#### Work task
Please filter the listing below and copy out the lines that hold "trim".

#### Provided data

(** An append in an open transaction: the index it returns is the place of the
    new entry, the files hold the longer log, and no other file is touched. *)
Lemma append_snapshot_works d es r p : holds_snapshots d es -> log_ok es -> input_ok es r p ->
  (N.of_nat (length es) < u32_max)%N -> (N.of_nat (length (payload_data d)) + 65535 <= usize_max)%N ->
  let e := stored_entry (N.of_nat (length (payload_data d))) r p in
  exists d', works d (append_snapshot_with_id_index fs L r p) (N.of_nat (length es), entry_name e, fst e) d' /\
    holds_snapshots d' (es ++ [e]) /\ log_ok (es ++ [e]) /\ length (payload_data d') = length (payload_data d) + payload_size p /\
    (forall path, path <> record_file -> path <> payload_file -> path <> index_file -> d' !! path = d !! path).
Proof.
  intros Hd Hok Hin Hcount Hspace e. pose proof Hin as [Hpay' Hrec' Hlive Hnew Hnd Hear]. pose proof (hs_header Hd) as [Hhead _].
  destruct (payload_encodes _ p Hpay') as (raw & Hraw & _ & _ & _).
  destruct (stored_entry_payload d r p raw Hpay' Hraw Hhead) as [Hlen Hstored]. fold e in Hstored.
  assert (2 <= payload_size p /\ (N.of_nat (payload_size p) <= 65535)%N) as [Hmin Hmax].
  { destruct Hpay' as [_ _ _ _ _ Hsize]. unfold payload_size. lia. }
  assert (log_ok (es ++ [e])) as Hok'.
  { apply log_ok_snoc; [done|done|lia|]. unfold fits. change (256 ^ N.of_nat 8)%N with 18446744073709551616%N. unfold usize_max in Hspace. lia. }
  assert ((es ++ [e]) !! length es = Some e) as Hlast by (by apply list_lookup_middle).
  destruct (hs_records Hd) as (rows & Ht & Hall). pose proof (Forall2_length _ _ _ Hall) as Hrows. rewrite length_map in Hrows.
  destruct (encode_decode L (fst e)) as (row & Hrow & Hrowlen & _); [reflexivity|exact (record_ok_entry _ Hok' _ _ Hlast)|].
  change (encode_snapshot_record L (fst e) = Ok row) in Hrow. change (length row = SNAPSHOT_RECORD_SIZE) in Hrowlen.
  destruct (holds_appended d es rows raw row e Hd Ht Hall Hrow Hrowlen) as (Hheld & Hdata & Hother); [..|done|done| |].
  { by eapply (entry_hash_lt (es ++ [e]) Hok'). }
  { apply Forall_lookup_2. intros i e' He'. by apply (entry_hash_lt es Hok i). }
  { rewrite length_app. lia. }
  exists (appended d es rows raw row e). split_and!; [|exact Hheld|exact Hok'|by rewrite Hdata, length_app, Hlen|exact Hother].
  destruct distinct_files as (Hrp & Hri & Hpi). set (d1 := <[payload_file := payload_data d ++ raw]> d).
  set (d2 := <[record_file := table_bytes (snapshot_file L) (rows ++ [row])]> d1). destruct (hs_index Hd) as (m & Hm & _).
  apply (works_bind _ _ _ d2 _ _ _ (N.of_nat (length es), entry_name e, fst e)).
  - apply (works_bind _ _ _ d1 _ _ _ (mkPayloadRange (N.of_nat (length (payload_data d))) (N.of_nat (length raw)))).
    + eapply works_bind; [apply works_lift; by rewrite Hraw|]. apply (works_append_payload d es); [done|intros ->; cbn in Hlen; lia|unfold u32_max; lia].
    + eapply works_bind; [apply (works_lift _ _ _ _ tt); apply fail_if_Ok; apply negb_false_iff, N.leb_le; cbn; lia|].
      cbn [payload_range_offset payload_range_len]. rewrite Hlen.
      change (place_payload r p (N.of_nat (length (payload_data d))) (N.of_nat (payload_size p))) with (fst e).
      apply (works_bind _ _ _ d2 _ _ _ (N.of_nat (length es))); [|apply works_ret].
      eapply works_bind; [apply works_lift; by rewrite Hrow|]. rewrite Hrows. apply works_append_record; [|lia|done].
      destruct Ht as [Hs Ht]. split; [done|]. unfold d1. by rewrite lookup_insert_ne by done.
  - eapply (works_bind _ _ _ (appended d es rows raw row e) _ _ _ tt); [|apply works_ret]. unfold append_snapshot_id_index.
    eapply works_bind; [apply works_lift; unfold snapshot_id_index_key; rewrite (entry_name_hash _ Hok' _ _ Hlast); done|].
    apply (works_append_candidate d2 m); [|done]. apply (index_content_other d); [|done]. unfold d2, d1. by rewrite !lookup_insert_ne by done.
Qed.
Lemma snoc_placed l offset : (ps ++ [(l, offset)]) !! length ps = Some (l, offset).
Proof. by rewrite lookup_app_r, Nat.sub_diag by lia. Qed.

Lemma implements_create name head seconds : name_ok name \/ short_name name <> Ok tt -> trim name = name -> name <> EmptyString -> shows seconds ->
  implements Shown (
      _ ← require_absent fs name;
      head_plus1 ← resolve_snapshot_index_plus1 fs head;
      '(line_index, record) ← append_line_in_txn fs L name 0 seconds seconds 0 head_plus1;
      view ← line_record_view fs line_index record;
      _ ← stored commit;
      mret view)
    (_ ← absent name (map fst ps); head ← resolve_head es head; _ ← short_name name;
     let l := mkLine name false false head seconds seconds 0 in Ok (Shown (view_of es (length (map fst ps)) l), map fst ps ++ [l])).
Proof.
  intros Hname Ht Hne Hshow. apply implements_absent; [done|done|]. intros Habs. apply implements_head. intros h Hh%resolve_head_ok. cbv zeta.
  set (l := mkLine name false false h seconds seconds 0). rewrite length_map.
  assert (short_name name = Ok tt -> line_ok es l) as Hline by (intros Hshort; destruct Hname as [Hname|]; [by split|done]).
  apply (implements_append Shown l); [done|exact Hline|]. intros d1 offset Hother Hd1 Hl. eexists. split; [reflexivity|]. cbn beta iota.
  eapply concludes_calm; [|by eapply concludes_placed, snoc_not_nil]. eapply works_view; [done|exact Hd1| |apply snoc_placed].
  rewrite map_app. by apply lines_ok_snoc.
Qed.

Lemma implements_bootstrap name status created updated archived head : (short_name name = Ok tt -> name_ok name) -> trim name = name -> name <> EmptyString ->
  time_ok created -> time_ok updated -> time_ok archived ->
  implements AtIndex (
      _ ← require_absent fs name;
      '(meta, archived_at_s) ← lift (status_fields status archived);
      created_at_s ← lift (parse_epoch_seconds created);
      updated_at_s ← lift (parse_epoch_seconds updated);
      head_plus1 ← resolve_snapshot_index_plus1 fs head;
      '(line_index, _) ← append_line_in_txn fs L name meta created_at_s updated_at_s archived_at_s head_plus1;
      _ ← stored commit;
      mret line_index)
    (_ ← absent name (map fst ps);
     '(meta, archived) ← status_fields status archived;
     created ← parse_epoch_seconds created;
     updated ← parse_epoch_seconds updated;
     head ← resolve_head es head;
     _ ← short_name name;
     Ok (AtIndex (N.of_nat (length (map fst ps))), map fst ps ++ [mkLine name (negb (archived =? 0)%N) false head created updated archived])).
Proof.
  intros Hname Ht Hne Hc Hu Ha. apply implements_absent; [done|done|]. intros Habs. apply implements_check. intros [meta a] [-> Harch]%status_archived.
  apply implements_check. intros c Hcreated. apply implements_check. intros u Hupdated. apply implements_head. intros h Hh%resolve_head_ok. rewrite length_map.
  set (l := mkLine name (negb (a =? 0)%N) false h c u a).
  assert (short_name name = Ok tt -> line_ok es l) as Hline.
  { intros Hshort%Hname. split; [done|done|by apply Hc|by apply Hu| |done]. destruct Harch as [Harch| ->]; [by apply Ha|apply shows_zero]. }
  replace (if negb (a =? 0)%N then META_ARCHIVED else 0%N) with (line_bits l) by (unfold line_bits; cbn; by destruct (a =? 0)%N).
  apply (implements_append AtIndex l); [done|exact Hline|]. intros d1 offset _ Hd1 _. eexists. split; [reflexivity|]. by eapply concludes_placed, snoc_not_nil.
Qed.

Lemma implements_archive name seconds : trim name = name -> name <> EmptyString -> shows seconds -> seconds <> 0%N ->
  implements Shown (
      '(line_index, record) ← require_line fs name;
      if line_is_archived record then line_record_view fs line_index record
      else mutate_view_commit fs L line_index (archived_record record seconds))
    ('(i, l) ← existing name (map fst ps);
     if ln_archived l then Ok (Shown (view_of es i l), map fst ps) else change es (map fst ps) i (archived seconds l)).
Proof.
  intros Ht Hne Hshow Hz. apply implements_line; [done|done|]. intros i l offset Hi Hl Hn Hline. cbn beta iota.
  destruct (line_record_flags offset l) as (-> & _ & _). destruct (changed_records offset 0 EmptyString seconds None l) as (-> & _).
  destruct (ln_archived l); [|by apply (implements_change i l); [done|done|done|apply archived_ok]].
  exists (Ok (view_of es i l)), d. split; [|split; [by eexists|split; [by exists ps|split; [done|lia]]]]. apply (concludes_unwritten fs paths indexes).
  by apply (answers_view fs snapshots snapshot_texts snapshot_ids line_rows line_names line_ids Hsnapshots Hnames d es ps).
Qed.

#### Response for this exercise
Lemma implements_create name head seconds : name_ok name \/ short_name name <> Ok tt -> trim name = name -> name <> EmptyString -> shows seconds ->
Lemma implements_bootstrap name status created updated archived head : (short_name name = Ok tt -> name_ok name) -> trim name = name -> name <> EmptyString ->
Lemma implements_archive name seconds : trim name = name -> name <> EmptyString -> shows seconds -> seconds <> 0%N ->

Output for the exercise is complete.